Collected data entries
*** Block opens ***

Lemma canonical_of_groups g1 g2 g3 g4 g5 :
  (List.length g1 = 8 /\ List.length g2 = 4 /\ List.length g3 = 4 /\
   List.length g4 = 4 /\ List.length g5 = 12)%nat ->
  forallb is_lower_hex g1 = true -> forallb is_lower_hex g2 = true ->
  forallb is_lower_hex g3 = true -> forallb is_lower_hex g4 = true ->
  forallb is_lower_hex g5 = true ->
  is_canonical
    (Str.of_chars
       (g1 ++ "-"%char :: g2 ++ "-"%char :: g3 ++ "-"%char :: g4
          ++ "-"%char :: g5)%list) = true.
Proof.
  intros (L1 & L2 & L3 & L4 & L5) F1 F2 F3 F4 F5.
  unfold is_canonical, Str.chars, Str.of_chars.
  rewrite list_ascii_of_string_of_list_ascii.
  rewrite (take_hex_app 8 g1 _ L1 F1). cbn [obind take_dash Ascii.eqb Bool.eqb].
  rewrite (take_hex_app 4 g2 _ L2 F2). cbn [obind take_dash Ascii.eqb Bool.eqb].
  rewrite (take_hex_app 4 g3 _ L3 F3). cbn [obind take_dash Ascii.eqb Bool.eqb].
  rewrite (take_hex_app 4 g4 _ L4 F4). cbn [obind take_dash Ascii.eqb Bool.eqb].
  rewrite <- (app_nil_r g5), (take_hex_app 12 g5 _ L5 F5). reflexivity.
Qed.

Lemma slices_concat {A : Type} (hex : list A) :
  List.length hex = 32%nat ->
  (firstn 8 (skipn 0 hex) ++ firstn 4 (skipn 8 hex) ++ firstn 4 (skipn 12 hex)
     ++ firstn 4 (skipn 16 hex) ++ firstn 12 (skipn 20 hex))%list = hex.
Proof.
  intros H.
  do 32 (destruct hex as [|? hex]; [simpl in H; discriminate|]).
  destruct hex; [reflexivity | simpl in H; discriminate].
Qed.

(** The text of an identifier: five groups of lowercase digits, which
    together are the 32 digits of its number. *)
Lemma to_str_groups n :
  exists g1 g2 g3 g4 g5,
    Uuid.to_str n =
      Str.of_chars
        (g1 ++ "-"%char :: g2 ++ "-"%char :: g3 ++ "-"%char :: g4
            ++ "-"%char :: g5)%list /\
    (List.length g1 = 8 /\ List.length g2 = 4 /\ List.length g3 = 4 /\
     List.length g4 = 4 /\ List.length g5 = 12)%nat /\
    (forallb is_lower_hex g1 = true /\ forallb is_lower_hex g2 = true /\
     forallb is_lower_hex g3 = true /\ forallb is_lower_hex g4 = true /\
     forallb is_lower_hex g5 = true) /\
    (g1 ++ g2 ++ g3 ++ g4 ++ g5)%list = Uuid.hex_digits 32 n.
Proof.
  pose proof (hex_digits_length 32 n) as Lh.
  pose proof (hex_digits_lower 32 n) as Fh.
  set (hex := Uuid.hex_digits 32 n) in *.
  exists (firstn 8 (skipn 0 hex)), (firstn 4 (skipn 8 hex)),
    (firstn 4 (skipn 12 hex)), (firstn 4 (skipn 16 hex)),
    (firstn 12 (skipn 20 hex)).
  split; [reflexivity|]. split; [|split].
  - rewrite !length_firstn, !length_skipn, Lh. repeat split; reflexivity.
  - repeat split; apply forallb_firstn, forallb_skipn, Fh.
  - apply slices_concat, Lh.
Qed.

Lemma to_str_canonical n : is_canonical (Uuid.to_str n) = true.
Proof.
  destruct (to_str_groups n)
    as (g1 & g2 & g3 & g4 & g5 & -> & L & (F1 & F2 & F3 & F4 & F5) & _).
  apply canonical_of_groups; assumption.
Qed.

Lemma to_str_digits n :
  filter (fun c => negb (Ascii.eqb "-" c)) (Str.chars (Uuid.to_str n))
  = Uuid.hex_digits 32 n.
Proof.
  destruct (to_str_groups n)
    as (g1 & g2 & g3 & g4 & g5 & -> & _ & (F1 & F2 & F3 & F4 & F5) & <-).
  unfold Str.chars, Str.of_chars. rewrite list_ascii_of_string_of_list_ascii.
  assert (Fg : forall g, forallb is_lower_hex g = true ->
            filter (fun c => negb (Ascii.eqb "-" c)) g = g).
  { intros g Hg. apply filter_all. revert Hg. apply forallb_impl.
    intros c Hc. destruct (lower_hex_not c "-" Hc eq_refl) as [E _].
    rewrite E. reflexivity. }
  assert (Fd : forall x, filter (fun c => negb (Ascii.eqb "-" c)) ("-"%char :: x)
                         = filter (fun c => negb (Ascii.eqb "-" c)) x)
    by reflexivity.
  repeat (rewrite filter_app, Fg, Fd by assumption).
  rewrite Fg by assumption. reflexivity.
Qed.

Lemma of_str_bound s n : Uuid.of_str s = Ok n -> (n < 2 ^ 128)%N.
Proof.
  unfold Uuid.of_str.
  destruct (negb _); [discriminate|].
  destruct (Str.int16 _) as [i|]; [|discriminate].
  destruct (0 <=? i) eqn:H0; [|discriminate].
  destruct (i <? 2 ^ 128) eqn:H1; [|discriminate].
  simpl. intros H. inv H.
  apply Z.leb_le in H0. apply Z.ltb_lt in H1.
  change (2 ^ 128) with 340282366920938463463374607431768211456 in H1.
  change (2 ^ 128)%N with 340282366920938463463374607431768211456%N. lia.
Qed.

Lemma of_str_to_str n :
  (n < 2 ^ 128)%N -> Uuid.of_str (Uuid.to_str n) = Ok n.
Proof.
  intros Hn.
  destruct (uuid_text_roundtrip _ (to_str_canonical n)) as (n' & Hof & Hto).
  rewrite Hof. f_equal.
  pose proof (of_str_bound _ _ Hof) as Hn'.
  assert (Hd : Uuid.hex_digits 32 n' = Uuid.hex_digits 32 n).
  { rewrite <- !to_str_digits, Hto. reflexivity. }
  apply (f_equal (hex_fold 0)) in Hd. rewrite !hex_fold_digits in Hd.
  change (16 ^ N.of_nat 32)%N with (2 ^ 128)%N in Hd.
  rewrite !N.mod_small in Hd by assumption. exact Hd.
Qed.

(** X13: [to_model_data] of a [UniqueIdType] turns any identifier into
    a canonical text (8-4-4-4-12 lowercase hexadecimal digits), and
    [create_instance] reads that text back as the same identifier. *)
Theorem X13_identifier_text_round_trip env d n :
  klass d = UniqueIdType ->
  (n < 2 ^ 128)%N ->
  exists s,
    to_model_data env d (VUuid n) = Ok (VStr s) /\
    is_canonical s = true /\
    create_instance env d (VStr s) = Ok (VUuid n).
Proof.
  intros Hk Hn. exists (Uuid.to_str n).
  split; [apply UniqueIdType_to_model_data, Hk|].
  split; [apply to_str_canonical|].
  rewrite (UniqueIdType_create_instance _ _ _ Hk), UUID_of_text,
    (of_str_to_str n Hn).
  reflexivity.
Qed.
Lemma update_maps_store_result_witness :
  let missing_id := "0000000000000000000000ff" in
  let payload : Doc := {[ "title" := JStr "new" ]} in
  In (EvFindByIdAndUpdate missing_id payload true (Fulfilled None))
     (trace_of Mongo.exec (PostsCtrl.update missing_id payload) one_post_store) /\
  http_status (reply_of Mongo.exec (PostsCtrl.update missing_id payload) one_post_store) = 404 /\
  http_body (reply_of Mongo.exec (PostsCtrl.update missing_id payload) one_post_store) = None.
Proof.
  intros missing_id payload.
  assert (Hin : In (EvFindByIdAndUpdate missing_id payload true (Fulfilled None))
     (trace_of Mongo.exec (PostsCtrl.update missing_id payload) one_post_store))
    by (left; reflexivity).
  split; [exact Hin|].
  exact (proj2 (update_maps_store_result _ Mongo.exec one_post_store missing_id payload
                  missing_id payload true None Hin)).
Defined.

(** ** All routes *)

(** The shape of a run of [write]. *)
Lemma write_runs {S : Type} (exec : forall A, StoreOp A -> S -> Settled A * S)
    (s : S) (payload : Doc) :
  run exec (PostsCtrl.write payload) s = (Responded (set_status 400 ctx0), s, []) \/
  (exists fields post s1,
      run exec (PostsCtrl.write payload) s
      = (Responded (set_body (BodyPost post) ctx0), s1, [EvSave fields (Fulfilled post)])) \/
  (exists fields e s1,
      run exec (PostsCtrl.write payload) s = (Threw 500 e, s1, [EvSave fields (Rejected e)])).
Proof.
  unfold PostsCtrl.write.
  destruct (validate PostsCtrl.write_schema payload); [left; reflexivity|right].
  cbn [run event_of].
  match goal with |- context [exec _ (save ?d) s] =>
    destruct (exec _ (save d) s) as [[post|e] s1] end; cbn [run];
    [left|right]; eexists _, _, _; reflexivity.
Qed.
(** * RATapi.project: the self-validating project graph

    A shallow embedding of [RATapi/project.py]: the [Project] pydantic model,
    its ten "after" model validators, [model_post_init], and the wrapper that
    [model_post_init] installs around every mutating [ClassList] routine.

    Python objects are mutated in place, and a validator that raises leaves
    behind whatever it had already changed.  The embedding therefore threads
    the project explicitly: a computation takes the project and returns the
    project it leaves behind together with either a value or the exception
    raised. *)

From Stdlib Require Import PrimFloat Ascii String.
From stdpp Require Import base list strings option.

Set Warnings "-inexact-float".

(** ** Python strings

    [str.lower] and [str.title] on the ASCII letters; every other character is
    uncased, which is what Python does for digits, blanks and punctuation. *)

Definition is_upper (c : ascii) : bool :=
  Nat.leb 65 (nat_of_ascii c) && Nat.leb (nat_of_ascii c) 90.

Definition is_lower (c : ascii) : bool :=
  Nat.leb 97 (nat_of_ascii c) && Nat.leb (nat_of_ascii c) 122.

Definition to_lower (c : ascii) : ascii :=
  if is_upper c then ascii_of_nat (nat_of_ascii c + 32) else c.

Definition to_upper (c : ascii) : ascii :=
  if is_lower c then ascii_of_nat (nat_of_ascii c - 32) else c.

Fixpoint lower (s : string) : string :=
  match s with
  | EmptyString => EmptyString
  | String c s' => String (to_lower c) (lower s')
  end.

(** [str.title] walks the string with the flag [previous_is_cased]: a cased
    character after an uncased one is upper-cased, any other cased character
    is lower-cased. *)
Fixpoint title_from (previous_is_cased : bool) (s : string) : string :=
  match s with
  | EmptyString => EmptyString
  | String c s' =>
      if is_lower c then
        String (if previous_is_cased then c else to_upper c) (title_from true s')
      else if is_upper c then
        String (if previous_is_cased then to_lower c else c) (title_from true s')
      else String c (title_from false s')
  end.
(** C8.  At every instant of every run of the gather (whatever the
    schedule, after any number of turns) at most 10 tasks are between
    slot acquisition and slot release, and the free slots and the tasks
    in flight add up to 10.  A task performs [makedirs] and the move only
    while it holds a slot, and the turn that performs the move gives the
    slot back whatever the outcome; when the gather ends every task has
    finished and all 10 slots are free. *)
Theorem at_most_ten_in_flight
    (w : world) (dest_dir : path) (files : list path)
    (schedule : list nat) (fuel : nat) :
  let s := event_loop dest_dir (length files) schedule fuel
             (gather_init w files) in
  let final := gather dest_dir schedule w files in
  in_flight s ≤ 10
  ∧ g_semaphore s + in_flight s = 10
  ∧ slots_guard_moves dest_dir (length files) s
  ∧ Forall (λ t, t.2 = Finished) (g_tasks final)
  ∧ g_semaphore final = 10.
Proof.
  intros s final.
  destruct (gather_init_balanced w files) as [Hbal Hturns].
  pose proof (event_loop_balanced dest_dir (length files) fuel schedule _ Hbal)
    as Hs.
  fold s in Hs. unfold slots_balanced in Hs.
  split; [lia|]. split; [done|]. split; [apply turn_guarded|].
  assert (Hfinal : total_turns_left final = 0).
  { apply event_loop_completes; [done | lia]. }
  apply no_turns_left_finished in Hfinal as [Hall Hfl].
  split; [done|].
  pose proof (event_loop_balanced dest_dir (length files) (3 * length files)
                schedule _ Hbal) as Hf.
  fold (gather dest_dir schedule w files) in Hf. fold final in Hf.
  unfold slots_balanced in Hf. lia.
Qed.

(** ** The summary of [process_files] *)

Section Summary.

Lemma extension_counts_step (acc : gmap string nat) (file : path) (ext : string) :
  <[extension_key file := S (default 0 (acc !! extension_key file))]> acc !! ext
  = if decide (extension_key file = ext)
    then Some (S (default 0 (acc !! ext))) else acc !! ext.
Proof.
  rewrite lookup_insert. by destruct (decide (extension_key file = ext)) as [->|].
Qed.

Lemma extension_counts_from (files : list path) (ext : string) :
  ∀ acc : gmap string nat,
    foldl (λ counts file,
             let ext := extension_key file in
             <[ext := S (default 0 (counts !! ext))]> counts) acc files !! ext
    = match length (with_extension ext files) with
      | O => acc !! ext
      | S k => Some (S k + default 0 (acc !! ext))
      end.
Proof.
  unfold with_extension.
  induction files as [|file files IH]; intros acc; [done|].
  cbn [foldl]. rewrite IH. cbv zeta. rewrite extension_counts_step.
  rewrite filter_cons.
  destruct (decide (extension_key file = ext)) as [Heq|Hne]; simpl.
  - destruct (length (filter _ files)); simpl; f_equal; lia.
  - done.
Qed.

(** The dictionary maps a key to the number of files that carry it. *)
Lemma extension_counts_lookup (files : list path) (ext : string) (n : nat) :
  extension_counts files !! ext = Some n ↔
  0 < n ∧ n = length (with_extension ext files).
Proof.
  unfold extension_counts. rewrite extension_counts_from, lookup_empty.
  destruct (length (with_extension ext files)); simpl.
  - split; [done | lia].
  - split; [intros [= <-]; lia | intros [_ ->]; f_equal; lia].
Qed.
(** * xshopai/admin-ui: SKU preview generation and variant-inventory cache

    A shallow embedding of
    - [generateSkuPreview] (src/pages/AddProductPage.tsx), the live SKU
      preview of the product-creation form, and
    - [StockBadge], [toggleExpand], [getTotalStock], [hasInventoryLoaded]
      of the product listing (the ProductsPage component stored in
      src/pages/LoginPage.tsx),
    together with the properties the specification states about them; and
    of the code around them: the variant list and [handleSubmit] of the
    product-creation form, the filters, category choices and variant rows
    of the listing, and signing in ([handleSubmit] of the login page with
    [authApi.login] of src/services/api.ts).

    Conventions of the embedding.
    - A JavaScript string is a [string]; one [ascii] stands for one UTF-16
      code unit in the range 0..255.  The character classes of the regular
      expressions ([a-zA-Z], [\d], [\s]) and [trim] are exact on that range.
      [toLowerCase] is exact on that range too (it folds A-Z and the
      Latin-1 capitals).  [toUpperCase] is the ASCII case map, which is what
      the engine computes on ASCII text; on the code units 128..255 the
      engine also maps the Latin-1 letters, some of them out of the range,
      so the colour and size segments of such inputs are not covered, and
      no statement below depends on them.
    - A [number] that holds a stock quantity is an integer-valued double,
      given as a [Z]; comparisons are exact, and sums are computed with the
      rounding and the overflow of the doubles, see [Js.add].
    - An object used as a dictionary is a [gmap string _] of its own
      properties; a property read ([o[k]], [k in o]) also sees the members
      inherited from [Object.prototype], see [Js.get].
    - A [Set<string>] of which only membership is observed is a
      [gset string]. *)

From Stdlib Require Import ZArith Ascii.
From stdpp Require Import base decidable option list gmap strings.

*** Block closes ***

Goal of the exercise =>
Your task is to quote, without any alteration, the lines running from the top of the records to the line that holds "rewrite (take_hex_app 4 g4", both included.

Solution =>
Lemma canonical_of_groups g1 g2 g3 g4 g5 :
  (List.length g1 = 8 /\ List.length g2 = 4 /\ List.length g3 = 4 /\
   List.length g4 = 4 /\ List.length g5 = 12)%nat ->
  forallb is_lower_hex g1 = true -> forallb is_lower_hex g2 = true ->
  forallb is_lower_hex g3 = true -> forallb is_lower_hex g4 = true ->
  forallb is_lower_hex g5 = true ->
  is_canonical
    (Str.of_chars
       (g1 ++ "-"%char :: g2 ++ "-"%char :: g3 ++ "-"%char :: g4
          ++ "-"%char :: g5)%list) = true.
Proof.
  intros (L1 & L2 & L3 & L4 & L5) F1 F2 F3 F4 F5.
  unfold is_canonical, Str.chars, Str.of_chars.
  rewrite list_ascii_of_string_of_list_ascii.
  rewrite (take_hex_app 8 g1 _ L1 F1). cbn [obind take_dash Ascii.eqb Bool.eqb].
  rewrite (take_hex_app 4 g2 _ L2 F2). cbn [obind take_dash Ascii.eqb Bool.eqb].
  rewrite (take_hex_app 4 g3 _ L3 F3). cbn [obind take_dash Ascii.eqb Bool.eqb].
  rewrite (take_hex_app 4 g4 _ L4 F4). cbn [obind take_dash Ascii.eqb Bool.eqb].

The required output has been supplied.